В финале поэмы «Золотая гора» возникает (не называясь) образ-символ «чаши» или «кубка» – образ, столь характерный для русской и мировой поэзии («кубок жизни», «мирская чаша», «чаша вселенского горя» и т. д.). Не случайно этот образ столь заостренно и как бы неожиданно связан в поэме именно с образом великого поэта. Видимо, здесь не место раскрывать все значения этого образа, но одно все-таки стоит вспомнить:
Блажен, кто праздник жизни раноОставил, не допив до дна…Как видим, «странный» образ Пушкина в поэме не случаен и не произволен. Это именно пушкинский образ. Но не только. У Кузнецова он находит свое естественное, живое развитие; пушкинский «недопитый кубок» переосмысливается в поэме еще и через личную, оборванную «на полуслове» жизнь поэта, и через народно-эпическую «вселенскую чашу». По древнейшему обычаю, отхлебнув первый глоток, человек должен был расплескать остальное на землю, на окружающих, как бы ритуально воспроизводя «закон богов и природы», не таящих «чашу жизни» для одних себя, но окропляющих все и вся плодоносной влагой, одаряющих землю и людей животворящей благодатью дождя.
Чтобы выявить всю глубину и многообразие связей «странного» Пушкина, потребовалось бы немало места и времени. Поэт же скупыми, но емкими средствами образа создает свою версию Пушкина – дарующего напиток богов из чаши бессмертия всем, в том числе и нам, его потомкам. Хотя, по существу, подобные образы не исчерпываются никакими однозначными толкованиями.

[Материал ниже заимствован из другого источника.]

(** * Gatekeeper: the visitor registry behind the HTTP surface

    A shallow embedding of [gatekeeper-advanced.go]: the four gin handlers
    ([getVisitors], [addVisitor], [removeVisitor] and the ping route), the
    registry functions they call ([getVisitorsFromDB], [addNewVisitorToDB],
    [checkPlateAlreadyInDB]) and the statements they send to the database,
    and of the console functions around [scanPlate].

    The Go code is effectful: it opens a connection per operation, sends SQL
    text, may stop the process ([log.Fatalf]) and may dereference a nil
    cursor.  These effects are threaded through a small state monad whose
    state is the [world]: the rows of the [visitors] table, the failures the
    database is going to produce, and a journal of what was sent to it. *)

From Stdlib Require Import String Ascii List Bool Arith Lia.
Import ListNotations.
Open Scope string_scope.
Open Scope list_scope.
Open Scope nat_scope.

(** ** Data *)

(** [type visitors struct { Name string; Plate string }] *)
Record visitors : Type := Build_visitors { Name : string; Plate : string }.

(** A Go slice of visitors: [None] is the nil slice, [Some l] an allocated
    one.  [getVisitors] tells the two apart with [results == nil]. *)
Definition slice : Type := option (list visitors).

Definition items (s : slice) : list visitors :=
  match s with
  | None => []
  | Some l => l
  end.

Definition len (s : slice) : nat := length (items s).

(** [append(s, v)]: always an allocated slice. *)
Definition append (s : slice) (v : visitors) : slice := Some (items s ++ [v]).

(** ** HTTP responses *)

Definition StatusOK : nat := 200.
Definition StatusCreated : nat := 201.
Definition StatusBadRequest : nat := 400.
Definition StatusNotFound : nat := 404.
Definition StatusConflict : nat := 409.
Definition StatusInternalServerError : nat := 500.

(** What [c.JSON] is given as its second argument. *)
Inductive payload : Type :=
| H_message (m : string)            (* gin.H{"message": m} *)
| VisitorArray (l : list visitors)  (* a non-nil []visitors *)
| VisitorObject (v : visitors)      (* one visitors struct *)
| NoBody.                           (* status only *)

Record response : Type := JSON { status : nat; body : payload }.

(** A status of 400 and above reports an error to the caller. *)
Definition is_error (r : response) : bool := 400 <=? status r.

(** ** The world *)

Inductive event : Type :=
| Opened                                      (* initializeDB was called *)
| Sent (text : string) (args : list string).  (* db.Query(text, args...) *)

Record world : Type := World {
  table : list visitors;   (* rows of visitors(name, plate), in storage order *)
  faults : list bool;      (* one entry per database call to come; true: it fails *)
  journal : list event     (* the database calls made so far, oldest first *)
}.

(** How a piece of Go code ends: it returns, it panics (a nil pointer is
    dereferenced), or it stops the process ([log.Fatalf]). *)
Inductive outcome (A : Type) : Type :=
| Returned (a : A) (w : world)
| Panicked (w : world)
| Exited (w : world).
Arguments Returned {A} a w.
Arguments Panicked {A} w.
Arguments Exited {A} w.

Definition world_of {A : Type} (o : outcome A) : world :=
  match o with
  | Returned _ w => w
  | Panicked w => w
  | Exited w => w
  end.

Definition M (A : Type) : Type := world -> outcome A.

Definition ret {A : Type} (a : A) : M A := fun w => Returned a w.

Definition bind {A B : Type} (m : M A) (k : A -> M B) : M B :=
  fun w =>
    match m w with
    | Returned a w' => k a w'
    | Panicked w' => Panicked w'
    | Exited w' => Exited w'
    end.

Notation "x <- m ;; k" := (bind m (fun x => k))
  (at level 61, m at next level, right associativity).
Notation "m ;;; k" := (bind m (fun _ => k))
  (at level 61, right associativity).

(** [log.Fatalf]: the process exits, nothing after it runs. *)
Definition Fatalf {A : Type} : M A := fun w => Exited w.

(** A nil pointer dereference. *)
Definition nil_dereference {A : Type} : M A := fun w => Panicked w.

(** ** The statements *)

Definition NL : string := String "010" EmptyString.
Definition TAB : string := String "009" EmptyString.

(** getVisitorsFromDB, no plate given. *)
Definition select_all_text : string :=
  ("SELECT name, plate" ++ NL ++ TAB ++ TAB ++ TAB ++ "FROM visitors")%string.

(** getVisitorsFromDB, plate bound to the placeholder. *)
Definition select_bound_text : string :=
  ("SELECT name, plate" ++ NL ++ TAB ++ TAB ++ TAB ++ "FROM visitors"
    ++ NL ++ TAB ++ TAB ++ TAB ++ "WHERE plate = ?")%string.

(** addNewVisitorToDB, name and plate bound to the placeholders. *)
Definition insert_bound_text : string :=
  ("INSERT INTO visitors (name, plate)" ++ NL ++ TAB ++ TAB ++ "VALUES (?, ?)")%string.

(** checkPlateAlreadyInDB: the text in front of the spliced plate. *)
Definition select_splice_prefix : string :=
  ("SELECT name, plate" ++ NL ++ TAB ++ TAB ++ "FROM visitors"
    ++ NL ++ TAB ++ TAB ++ "WHERE plate " ++ " = '")%string.

(** removeVisitor: the text in front of the spliced plate. *)
Definition delete_splice_prefix : string :=
  ("DELETE FROM visitors" ++ NL ++ TAB ++ TAB ++ "WHERE plate = '")%string.

(** [... WHERE plate ` + " = '" + givenPlate + "'"] *)
Definition select_spliced (givenPlate : string) : string :=
  (select_splice_prefix ++ givenPlate ++ "'")%string.

(** [`DELETE FROM visitors WHERE plate = '` + plate + `'`] *)
Definition delete_spliced (plate : string) : string :=
  (delete_splice_prefix ++ plate ++ "'")%string.

(** ** The database engine *)

(** How the engine reads the text that follows an opening quote. *)
Inductive reading : Type :=
| Denotes (s : string)   (* one complete literal, and nothing after it *)
| Unterminated           (* the text ends inside the literal *)
| Foreign.               (* the literal ends early, or uses a backslash *)

Definition prepend (c : ascii) (r : reading) : reading :=
  match r with
  | Denotes s => Denotes (String c s)
  | Unterminated => Unterminated
  | Foreign => Foreign
  end.

(** A quote closes the literal unless it is doubled; a doubled quote stands
    for one quote character.  A backslash is an escape in some dialects and
    an ordinary character in others, so it is left to the dialect. *)
Fixpoint read_literal (text : string) : reading :=
  match text with
  | EmptyString => Unterminated
  | String c rest =>
      if (c =? "'")%char then
        match rest with
        | EmptyString => Denotes EmptyString
        | String c' rest' =>
            if (c' =? "'")%char then prepend "'" (read_literal rest')
            else Foreign
        end
      else if (c =? "\")%char then Foreign
      else prepend c (read_literal rest)
  end.

(** A plate that can be spliced between quotes and still be read back as
    itself: it holds no quote and no backslash. *)
Fixpoint sql_plain (p : string) : bool :=
  match p with
  | EmptyString => true
  | String c rest =>
      negb (c =? "'")%char && negb (c =? "\")%char && sql_plain rest
  end.

Fixpoint strip_prefix (pre s : string) : option string :=
  match pre with
  | EmptyString => Some s
  | String a pre' =>
      match s with
      | EmptyString => None
      | String b s' => if (a =? b)%char then strip_prefix pre' s' else None
      end
  end.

Образ у Ю. Кузнецова, как правило, не обыгрывается и не используется для каких-либо намеков или дешевых ассоциаций. Он у него живет своей художественной жизнью. Правда, справедливости ради должен сказать, что нередко и у него встречаешься с узкоспецифическим приспособлением «вечных образов», как, например, в стихах «Атомная сказка» (неоднократно хвалившихся уже печатно разными критиками), и даже прямо-таки с неудачными мотивами вроде: «Ночью вытащил я изо лба золотую стрелу Аполлона…»
Подобные стрелы, запущенные «парящей рукой», в поэзию Кузнецова в последнее время залетают частенько, хотя и явно не органичны его поэтическому миру. Не созерцательность и самоуспокоенность, но «духовная жажда» рождает порыв к вершинным завоеваниям поэзии. Не чувство достигнутого, а все-таки сознание пути владеет поэтом: «Дай мысли – дрожь… а совершенству – путь» – и это действительно тот единственный путь, который ведет к «Золотой горе».